But I had some limits. I would restrain myself on putting entire loops or nested expression on one line just to "save space".

I used regular expressions, but sometimes would match multiple times instead of all in one giant unreadable "efficient" expression.

and then, I looked at other people's perl. GAH! I guess other people can "express themselves in perl", but rarely was it beautiful or kind, it was statistically worse and closer to vomit.

I like python now. more sanity, (somewhat) more likely that different people will solve a problem with similar and/or readable code.

by the way, very powerful article (even if I intensely dislike the code)

The person who wrote this code might be a genius, but learning to read it isn’t going to make anyone smart. It’s basically obfuscated assembly code.

For the APL fans (or haters) Unicomp makes keycaps with APL symbols for their (excellent) Model M mechanical keyboards.

> "Opinions on his coding style are divided, though general consensus seems to be that it's incomprehensible."

I wholeheartedly concur with popular opinion. It's like writing a program in obfuscated code.

Hmmm... his way of basically making C work like APL made me wonder: Is there a programming language out there that defines its own syntax in some sort of header and then uses that syntax for the actual code?

Reminds me of a Python codebase I used to work with

The company was originally a bunch of Access/VB6 programmers.

Then they wrote their VB code in PHP.

And then they wrote their PHP code in Python. It was disgusting.

Ah yes... very tempting to ask an AI to refactor some large Java program (pick your language) "in the style of Arthur Whitney".

This man casually codes up IOCCC entries.

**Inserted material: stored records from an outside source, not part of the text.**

(** [add_heading] in closed form, on a stack that increases strictly
    from the outermost container to the innermost. *)
Lemma add_heading_closed_form level txt b :
  Decreasing (stack b) ->
  let kept := kept_by level (stack b) in
  let pad := repeat_str (str "  ") (length kept) in
  let closes := repeat close_line (length (closed_by level (stack b))) in
  add_heading level txt b =
  if py_in level (collapsible_levels b) then
    with_state b
      (lines b ++ closes
         ++ [ {| kind := KOpen;
                 text := open_text pad level
                           (if py_in level (open_by_default b)
                            then str " open" else []) |};
              {| kind := KSummary; text := summary_text pad level txt |} ])
      (level :: kept)
  else
    with_state b
      (lines b ++ closes
         ++ [ {| kind := KPlain; text := plain_text pad level txt |} ])
      kept.
Proof.
  intros Hd kept pad closes. unfold add_heading, _close_until.
  rewrite (close_until_loop_spec level (stack b) b Hd eq_refl).
  fold kept closes. unfold _pad, open_attr, emit, push, with_state. simpl.
  rewrite Nat.add_0_r. fold pad.
  destruct (py_in level (collapsible_levels b)); simpl;
    rewrite <- !app_assoc; reflexivity.
Qed.

(** *** Counting opening and closing lines *)

Lemma count_kind_app k ls1 ls2 :
  count_kind k (ls1 ++ ls2) = (count_kind k ls1 + count_kind k ls2)%nat.
Proof. unfold count_kind. now rewrite filter_app, length_app. Qed.

Lemma firstn_snoc_cases (A : Type) (l : list A) x n :
  firstn n (l ++ [x]) = firstn n l \/ firstn n (l ++ [x]) = l ++ [x].
Proof.
  destruct (Nat.le_gt_cases n (length l)) as [Hle|Hgt].
  - left. rewrite firstn_app.
    replace (n - length l)%nat with O by lia. simpl. apply app_nil_r.
  - right. apply firstn_all2. rewrite length_app. simpl. lia.
Qed.

Lemma Balanced_nil : Balanced [] 0.
Proof.
  split; [|reflexivity]. intros n. rewrite firstn_nil. apply Nat.le_refl.
Qed.

Lemma Balanced_snoc ls d l d' :
  Balanced ls d ->
  (count_kind KOpen [l] + d = count_kind KClose [l] + d')%nat ->
  Balanced (ls ++ [l]) d'.
Proof.
  intros [Hpre Htot] Hl. split.
  - intros n. destruct (firstn_snoc_cases _ ls l n) as [-> | ->].
    + apply Hpre.
    + rewrite !count_kind_app. lia.
  - rewrite !count_kind_app. lia.
Qed.

Lemma Balanced_open ls d txt :
  Balanced ls d -> Balanced (ls ++ [{| kind := KOpen; text := txt |}]) (S d).
Proof. intros H. eapply Balanced_snoc; [exact H|]. cbn. lia. Qed.

Lemma Balanced_close ls d :
  Balanced ls (S d) -> Balanced (ls ++ [close_line]) d.
Proof. intros H. eapply Balanced_snoc; [exact H|]. cbn. lia. Qed.

Lemma Balanced_other ls d l :
  kind l <> KOpen -> kind l <> KClose ->
  Balanced ls d -> Balanced (ls ++ [l]) d.
Proof.
  intros Ho Hc H. eapply Balanced_snoc; [exact H|].
  unfold count_kind. simpl. destruct (kind l); simpl; congruence.
Qed.

Lemma Balanced_closes ls n :
  forall d, Balanced ls (n + d) -> Balanced (ls ++ repeat close_line n) d.
Proof.
  revert ls. induction n as [|n IH]; intros ls d H; simpl.
  - now rewrite app_nil_r.
  - change (close_line :: repeat close_line n)
      with ([close_line] ++ repeat close_line n).
    rewrite app_assoc. apply IH. apply Balanced_close.
    replace (S (n + d)) with (S n + d)%nat by lia. exact H.
Qed.

(** *** The invariant of the builder *)

Lemma py_in_In x l : py_in x l = true -> In x l.
Proof.
  unfold py_in. intros H. apply existsb_exists in H.
  destruct H as [y [Hy E]]. apply Z.eqb_eq in E. now subst.
Qed.

Lemma Inv_init collapsible open_ :
  Inv collapsible open_ (init collapsible open_).
Proof.
  constructor; simpl.
  - reflexivity.
  - reflexivity.
  - constructor.
  - constructor.
  - apply Balanced_nil.
Qed.

Lemma kept_by_Decreasing level stk :
  Decreasing stk -> Decreasing (level :: kept_by level stk).
Proof.
  intros Hd. constructor.
  - clear -Hd. induction Hd as [|x l Hs IH Hall]; simpl; [constructor|].
    unfold kept_by in *. simpl. destruct (x <? level); [|assumption].
    constructor; [assumption|].
    rewrite Forall_forall in *. intros y Hy. apply filter_In in Hy.
    apply Hall, Hy.
  - apply Forall_forall. intros y Hy. apply filter_In in Hy.
    apply Z.ltb_lt, Hy.
Qed.

Lemma Inv_add_heading collapsible open_ level txt b :
  Inv collapsible open_ b -> Inv collapsible open_ (add_heading level txt b).
Proof.
  intros [Hc Ho Hd Hm Hb].
  rewrite (add_heading_closed_form level txt b Hd). cbv zeta.
  assert (Hk : Decreasing (level :: kept_by level (stack b)))
    by now apply kept_by_Decreasing.
  assert (Hkm : Forall (fun l => In l collapsible) (kept_by level (stack b))).
  { apply Forall_forall. intros y Hy. apply filter_In in Hy.
    rewrite Forall_forall in Hm. apply Hm, Hy. }
  assert (Hcl : Balanced (lines b ++ repeat close_line
                            (length (closed_by level (stack b))))
                         (length (kept_by level (stack b)))).
  { apply Balanced_closes. rewrite <- length_app, <- closed_then_kept; auto. }
  destruct (py_in level (collapsible_levels b)) eqn:E.
  - constructor; simpl; auto.
    + constructor; [|assumption]. apply py_in_In. now rewrite <- Hc.
    + rewrite app_assoc.
      change [?a; ?c] with ([a] ++ [c]). rewrite app_assoc.
      apply Balanced_other; [discriminate | discriminate |].
      now apply Balanced_open.
  - constructor; simpl; auto.
    + eapply Decreasing_tail; eassumption.
    + rewrite app_assoc. apply Balanced_other; [discriminate..|assumption].
Qed.

Lemma emit_lines_spec pad html_lines :
  forall b,
  fold_left (fun b line => emit b (content_line pad line)) html_lines b =
  with_state b (lines b ++ List.map (content_line pad) html_lines) (stack b).
Proof.
  induction html_lines as [|l ls IH]; intros b; simpl.
  - rewrite app_nil_r. symmetry. apply with_state_id.
  - rewrite IH. unfold with_state, emit. simpl.
    rewrite <- app_assoc. reflexivity.
Qed.

Lemma Balanced_content ls d pad html_lines :
  Balanced ls d -> Balanced (ls ++ List.map (content_line pad) html_lines) d.
Proof.
  revert ls. induction html_lines as [|l rest IH]; intros ls H; simpl.
  - now rewrite app_nil_r.
  - change (?a :: ?r) with ([a] ++ r). rewrite app_assoc. apply IH.
    apply Balanced_other; [discriminate..|assumption].
Qed.

Lemma add_content_spec txt b :
  exists ls, Forall (fun l => kind l = KContent) ls /\
             add_content md_convert txt b = with_state b (lines b ++ ls) (stack b).
Proof.
  unfold add_content.
  destruct (negb (truthy (md_to_html md_convert txt))).
  - exists []. split; [constructor|].
    rewrite app_nil_r. symmetry. apply with_state_id.
  - rewrite emit_lines_spec. eexists. split; [|reflexivity].
    apply Forall_forall. intros l Hl. apply in_map_iff in Hl.
    destruct Hl as [x [<- _]]. reflexivity.
Qed.

Lemma Inv_add_content collapsible open_ txt b :
  Inv collapsible open_ b -> Inv collapsible open_ (add_content md_convert txt b).
Proof.
  intros [Hc Ho Hd Hm Hb]. unfold add_content.
  destruct (negb (truthy (md_to_html md_convert txt))).
  - now constructor.
  - rewrite emit_lines_spec. constructor; simpl; auto.
    now apply Balanced_content.
Qed.

Lemma Inv_close_all collapsible open_ b :
  Inv collapsible open_ b -> Inv collapsible open_ (close_all b).
Proof.
  intros [Hc Ho Hd Hm Hb]. rewrite close_all_spec.
  constructor; simpl.
  - assumption.
  - assumption.
  - constructor.
  - constructor.
  - apply Balanced_closes. now rewrite Nat.add_0_r.
Qed.

Lemma Inv_run_ops collapsible open_ ops :
  forall b, Inv collapsible open_ b -> Inv collapsible open_ (run_ops md_convert b ops).
Proof.
  induction ops as [|o ops IH]; intros b Hb; simpl; [assumption|].
  apply IH. destruct o; simpl.
  - now apply Inv_add_heading.
  - now apply Inv_add_content.
  - now apply Inv_close_all.
Qed.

The code registers a bit like FORTH in concept.

> His languages take significantly after APL, which was a very popular language for similar applications before the invention of (qwerty) keyboards.

Ok, so this article is tongue in cheek. Good to know that up front.

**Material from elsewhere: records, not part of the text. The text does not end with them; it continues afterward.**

Lemma lookup_remove_by_value m endpoint tok :
  remove_by_value m endpoint !! tok
  = match m !! tok with
    | Some o => if decide (o = endpoint) then None else Some o
    | None => None
    end.
Proof.
  unfold remove_by_value.
  destruct (m !! tok) as [o|] eqn:Hb.
  - destruct (decide (o = endpoint)) as [->|Hne].
    + apply map_lookup_filter_None. right. intros x Hx. simpl.
      rewrite Hb in Hx. injection Hx as <-. auto.
    + apply map_lookup_filter_Some. split; [done|]. simpl. done.
  - apply map_lookup_filter_None. by left.
Qed.

Lemma lookup_set_fold_insert m endpoint tokens tok :
  set_fold (λ t b, <[t := endpoint]> b) m tokens !! tok
  = if decide (tok ∈ tokens) then Some endpoint else m !! tok.
Proof.
  revert tokens. apply (set_fold_ind_L
    (λ r X, r !! tok = if decide (tok ∈ X) then Some endpoint else m !! tok)).
  - rewrite decide_False by set_solver. done.
  - intros x X r Hx IHr.
    destruct (decide (x = tok)) as [->|Hne].
    + rewrite lookup_insert_eq, decide_True by set_solver. done.
    + rewrite lookup_insert_ne by done. rewrite IHr.
      destruct (decide (tok ∈ X)); [rewrite decide_True by set_solver
                                   |rewrite decide_False by set_solver]; done.
Qed.

End bootstrap_tokens.

(** C9. [add_bootstrap_tokens] fails with a token collision when some token
    of the set is a bootstrap token or a normal token of another endpoint,
    and then changes nothing; otherwise it succeeds, and in the snapshot it
    leaves the bootstrap map is the old one with the prior bootstrap tokens
    of the endpoint removed and then every token of the set mapped to the
    endpoint: a token of the set belongs to the endpoint, another token the
    endpoint had is gone, and the bootstrap tokens of the other endpoints
    stay. No other member of the snapshot changes, nor the static ring
    version. *)
Theorem add_bootstrap_tokens_collision_or_replace (tokens : gset token)
    (endpoint : inet_address) (s : st token_metadata_impl.t) :
  ((∃ tok, tok ∈ tokens ∧ collides (this s) endpoint tok) →
     ∃ old tok, tok ∈ tokens ∧ old ≠ endpoint
       ∧ (_bootstrap_tokens (this s) !! tok = Some old
          ∨ _token_to_endpoint_map (this s) !! tok = Some old)
       ∧ add_bootstrap_tokens tokens endpoint s
         = (inl (runtime_error (bootstrap_token_collision old endpoint tok)), s))
  ∧ ((∀ tok, tok ∈ tokens → ¬ collides (this s) endpoint tok) →
     ∃ s', add_bootstrap_tokens tokens endpoint s = (inr tt, s')
       ∧ _bootstrap_tokens (this s')
         = set_fold (λ t b, <[t := endpoint]> b)
             (remove_by_value (_bootstrap_tokens (this s)) endpoint) tokens
       ∧ (∀ tok, _bootstrap_tokens (this s') !! tok
                 = if decide (tok ∈ tokens) then Some endpoint
                   else match _bootstrap_tokens (this s) !! tok with
                        | Some o => if decide (o = endpoint) then None else Some o
                        | None => None
                        end)
       ∧ _token_to_endpoint_map (this s') = _token_to_endpoint_map (this s)
       ∧ _normal_token_owners (this s') = _normal_token_owners (this s)
       ∧ _leaving_endpoints (this s') = _leaving_endpoints (this s)
       ∧ _replacing_endpoints (this s') = _replacing_endpoints (this s)
       ∧ _pending_ranges_interval_map (this s') = _pending_ranges_interval_map (this s)
       ∧ _sorted_tokens (this s') = _sorted_tokens (this s)
       ∧ _topology (this s') = _topology (this s)
       ∧ _ring_version (this s') = _ring_version (this s)
       ∧ _static_ring_version s' = _static_ring_version s).
Proof.
  unfold add_bootstrap_tokens. unfold_M.
  destruct (find_bootstrap_collision (this s) endpoint (elements tokens)) as [e|] eqn:Hf.
  - apply find_bootstrap_collision_Some in Hf as (old & tok' & -> & Hin' & Hne & Hold).
    split.
    + intros _. exists old, tok'. split; [set_solver|]. auto.
    + intros Hall. exfalso. apply (Hall tok'); [set_solver|].
      destruct Hold; [left|right]; by exists old.
  - rewrite find_bootstrap_collision_None in Hf. split.
    + intros (tok & Hin & Hc). exfalso. apply (Hf tok); [set_solver|done].
    + intros _. eexists. split; [reflexivity|].
      cbn [this _static_ring_version with_bootstrap_tokens _bootstrap_tokens
           _token_to_endpoint_map _normal_token_owners _leaving_endpoints
           _replacing_endpoints _pending_ranges_interval_map _sorted_tokens
           _topology _ring_version].
      split; [reflexivity|]. split; [|repeat split].
      intros tok. rewrite lookup_set_fold_insert, lookup_remove_by_value. done.
Qed.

Holy molly this must be the equivalent of reading the necronomicon and getting cosmic madness disease as a result.

What a flex of patience!

During code reviews I would always ask for clear code because it's much harder to tell whether it's correct if it's unclear.

I got too much other stuff to do than decode the voynich manuscript...

Kerrnigan’s law seems to apply:

Everyone knows that debugging is twice as hard as writing a program in the first place. So if you’re as clever as you can be when you write it, how will you ever debug it?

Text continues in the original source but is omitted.